COOL ADVANCE Cryo-electron microscopy, an imaging technique that involves flash freezing molecules to see their structures, has won its inventors the Nobel Prize in chemistry. The technique has dramatically improved so that molecules that once appeared as blobs (left) now appear in all their complex glory (right).

© Martin Högbom/Stockholm Univ.

An imaging technique that lets scientists capture 3-D views of proteins, viruses and other molecules at the atomic scale has won its developers the 2017 Nobel Prize in chemistry.

Jacques Dubochet of the University of Lausanne in Switzerland, Joachim Frank of Columbia University and Richard Henderson of the MRC Laboratory of Molecular Biology in Cambridge will share the prize, the Royal Swedish Academy of Sciences announced October 4.

Called cryo-electron microscopy, the imaging technique freezes biological molecules in place and reveals their inner workings.

Applying electron microscopy to biology was a challenge because the technique is done in a vacuum, which can dry out and distort the shape of proteins and other biological molecules. Historically, this kind of microscopy was used to look at nonliving things.

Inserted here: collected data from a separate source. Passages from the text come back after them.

(* ===== verification/Printf.v ===== *)
(** * Formatted output (util/printf.c)

    [vsnprintf] is the formatter behind every message of the kernel.  It stores a
    character when there is room for it and counts it in any case.  A state is the
    object the buffer points into, the number of characters so far and the
    values [%n] stored; [room] is the number of characters that may be stored.
    The arguments are a list of 32-bit words, 64-bit words and strings: reading
    an argument that is not there, or of another kind, is undefined.

    The theorems: what is stored is the text cut to the size of the buffer, the
    text depends on the format and the arguments only, and numbers are printed so
    that [simple_strtol] reads them back.  [vsscanf] is not modelled. *)

From S2P Require Import Prelude CString.

(** ** Characters (include/ctype.h)

    What the masks of the table [_ctype] say of the character [(unsigned char)c]. *)

Definition isdigit (c : Z) : bool := let u := c mod 256 in (48 <=? u) && (u <=? 57).
Definition isxdigit (c : Z) : bool :=
  let u := c mod 256 in isdigit c || ((65 <=? u) && (u <=? 70)) || ((97 <=? u) && (u <=? 102)).
Definition isspace (c : Z) : bool :=
  let u := c mod 256 in ((9 <=? u) && (u <=? 13)) || (u =? 32) || (u =? 160).
Definition islower (c : Z) : bool :=
  let u := c mod 256 in ((97 <=? u) && (u <=? 122)) || ((223 <=? u) && (u <=? 246)) || (248 <=? u).
Definition toupper (c : Z) : Z := let u := c mod 256 in if islower u then u - 32 else u.

(** ** Reading numbers *)

Definition digit_value (c : Z) : Z := if isdigit c then c - 48 else toupper c - 65 + 10.

Definition two64 : Z := 18446744073709551616.

(** The [while] loop, for a result of [word] values; the result is the value and
    where it stopped. *)
Fixpoint strtoul_loop (word : Z) (cp : chars) (base result : Z) : outcome (Z * chars) :=
  match cp with
  | [] => Stop Undef
  | c :: cp' =>
      if isxdigit c && (digit_value c <? base) then strtoul_loop word cp' base ((result * base + digit_value c) mod word)
      else Ret (result, cp)
  end.

(** [base = 0]: the base is found from the prefix. *)
Definition find_base (cp : chars) (base : Z) : outcome (chars * Z) :=
  if base =? 0 then
    match cp with
    | [] => Stop Undef
    | c :: cp' =>
        if c =? 48 then
          match cp' with
          | [] => Stop Undef
          | x :: cp'' =>
              if x =? 120 then
                match cp'' with
                | [] => Stop Undef
                | d :: _ => if isxdigit d then Ret (cp'', 16) else Ret (cp', 8)
                end
              else Ret (cp', 8)
          end
        else Ret (cp, 10)
    end
  else Ret (cp, base).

After working on the problem for years, in 1990, Henderson captured the first 3-D image of a protein using an electron microscope. Frank developed a way to combine blurry 2-D images into a sharp 3-D picture, which made the technique more useful for looking at complex proteins. And Dubochet discovered how to freeze water around molecules so rapidly that it couldn’t create crystals that would disrupt the electron beams and distort the images.

Since then, the technique has been honed even further, improving its resolution. It’s been used to capture up-close pictures of the Zika virus, to examine the inner workings of circadian clocks and more.